Lignin is an abundant renewable resource with interesting properties, e.g., its natural antioxidant activity. As a complex crosslinked copolymer, it is difficult to fully understand the relationship between its structure and properties. Comprehensive knowledge of its structure though is essential for future applications such as being an additive for food packaging materials.
A frequently used strategy to characterize lignin’s antioxidant activity is by bulk-type assays. Those assays include, e.g., DPPH (2,2-diphenyl-1-picrylhydrazyl), ABTS (2,2′-azino-bis(3-ethylbenzothiazoline-6-sulfonic acid)), FRAP (ferric ion reducing antioxidant potential), and FC (Folin-Ciocalteu).

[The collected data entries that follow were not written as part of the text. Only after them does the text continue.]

(** Reading the attributes of an oracle object. *)
Definition deref (self : nat) : M FaultPredOracle :=
  fun st =>
    match heap st !! self with
    | Some o => (Return o, st)
    | None => (Raise (Exception "ReferenceError" "no such object"), st)
    end.

(** Creating an oracle object. *)
Definition alloc (o : FaultPredOracle) : M nat :=
  fun st => (Return (length (heap st)), mkState (world st) (heap st ++ [o]) (calls st)).

(** A computation that leaves the oracle objects as they are, whether it
    returns or raises. *)
Definition keeps_heap {A : Type} (m : M A) : Prop :=
  forall st, heap (snd (m st)) = heap st.

Context (fw : Framework).

Local Open Scope py_scope.

(** *** FaultPredOracleModeler *)

(** [FaultPredOracleModeler.build_model]: the body ends after the call of
    [tune_decision_threshold], so the value returned is Python's [None]; the
    result type allows for the [FaultPredOracle] of the annotation. *)
Definition build_model (self : FaultPredOracleModeler) : M (option nat) :=
  sm <- call (StudentModelerNew (m_teacher self)
                (student_input_cat_cols self) (student_input_num_cols self)
                (student_input_subsampling_factor self) (student_train_date_range self))
             (StudentModeler_new fw (m_teacher self)
                (student_input_cat_cols self) (student_input_num_cols self)
                (student_input_subsampling_factor self) (student_train_date_range self)) ;;
  student <- call (StudentModelerBuildModel sm) (sm_build_model sm) ;;
  call (TuneDecisionThreshold student (student_tuning_date_range self))
       (st_tune_decision_threshold student (student_tuning_date_range self)) ;;
  ret None.

(** *** FaultPredOracle *)

(** The attributes kept by the base class. *)
Record BaseFaultPredictor : Type := mkBase {
  b_general_type : string;
  b_unique_type_group : string;
  b_version : string
}.

(** [BaseFaultPredictor.__init__] is defined in
    [h1st_contrib.pmfp.models.base], which is not among the sources, and
    nothing else says what it does with its arguments.  It is therefore a
    parameter [base_init] of the constructor: a call that is given the
    general type, the unique type group and the version, may change the world,
    may raise, and whose result is the three attributes it leaves on the
    object. *)
Definition BaseInit : Type := string -> string -> string -> Ext BaseFaultPredictor.

(** The initialiser that keeps the three values it is given and does nothing
    else: the one instance of [BaseInit] used where the three attributes play
    no part. *)
Definition BaseFaultPredictor_init (general_type unique_type_group version : string)
  : BaseFaultPredictor :=
  mkBase general_type unique_type_group version.

Definition keeping_base_init : BaseInit :=
  fun general_type unique_type_group version w =>
    (Return (BaseFaultPredictor_init general_type unique_type_group version), w).


(** [super().__init__(...)]: run on the world; it is the object's own
    construction and is not entered in the log of calls to the models. *)
Definition super_init (f : Ext BaseFaultPredictor) : M BaseFaultPredictor :=
  fun st =>
    let (r, w) := f (world st) in
    (r, mkState w (heap st) (calls st)).

(** [FaultPredOracle(teacher, student, ensemble)]: a new object, initialised
    by [__init__]: the base class is initialised first, with the teacher's
    general type and unique type group and the student's version, then the
    teacher, the student and the ensemble are stored.  [ensemble] is [None]
    when the argument is left out, and the default is the instance created at
    definition time. *)
Definition FaultPredOracle_init_on (base_init : BaseInit)
    (teacher : BaseFaultPredTeacher) (student : TimeSeriesDLFaultPredStudent)
    (ensemble : option Ensemble) : M nat :=
  let ensemble := default (UnanimousFaultPredEnsemble_instance fw) ensemble in
  base <- super_init (base_init (t_general_type teacher) (t_unique_type_group teacher)
                        (st_version student)) ;;
  alloc (mkOracle (b_general_type base) (b_unique_type_group base) (b_version base)
           teacher student ensemble).

(** The constructor over the initialiser that keeps its arguments. *)
Definition FaultPredOracle_init (teacher : BaseFaultPredTeacher)
    (student : TimeSeriesDLFaultPredStudent) (ensemble : option Ensemble) : M nat :=
  FaultPredOracle_init_on keeping_base_init teacher student ensemble.

(** [getattr(ai.models, name)]. *)
Definition getattr_models (models : gmap string TeacherClass) (name : string)
  : M TeacherClass :=
  match models !! name with
  | Some c => ret c
  | None => raise (AttributeError name)
  end.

In the case of the 3D biopolymer lignin (mixture of different molecular mass fractions, different functional group contents, different monomer compositions) bulk-type assays only give a single average value for the investigated property. As different fractions may influence each other in an additive, synergistic, or inhibitory way it is important to know the individual contribution of those fractions.
In this study, both size-exclusion chromatography (SEC) and reversed-phase liquid chromatography (RP-LC) were used in a two-dimensional setup combined with post-column ABTS assay to qualitatively map and assess the antioxidant profile of softwood Kraft lignin. The results show that each of the chromatographic techniques alone are unable to sufficiently resolve the sample’s complexity presented by lignin. Two-dimensional chromatography reveals that both polymeric lignin and oligomeric lignin have antioxidant activity, though smaller fractions show higher specific antioxidant activity.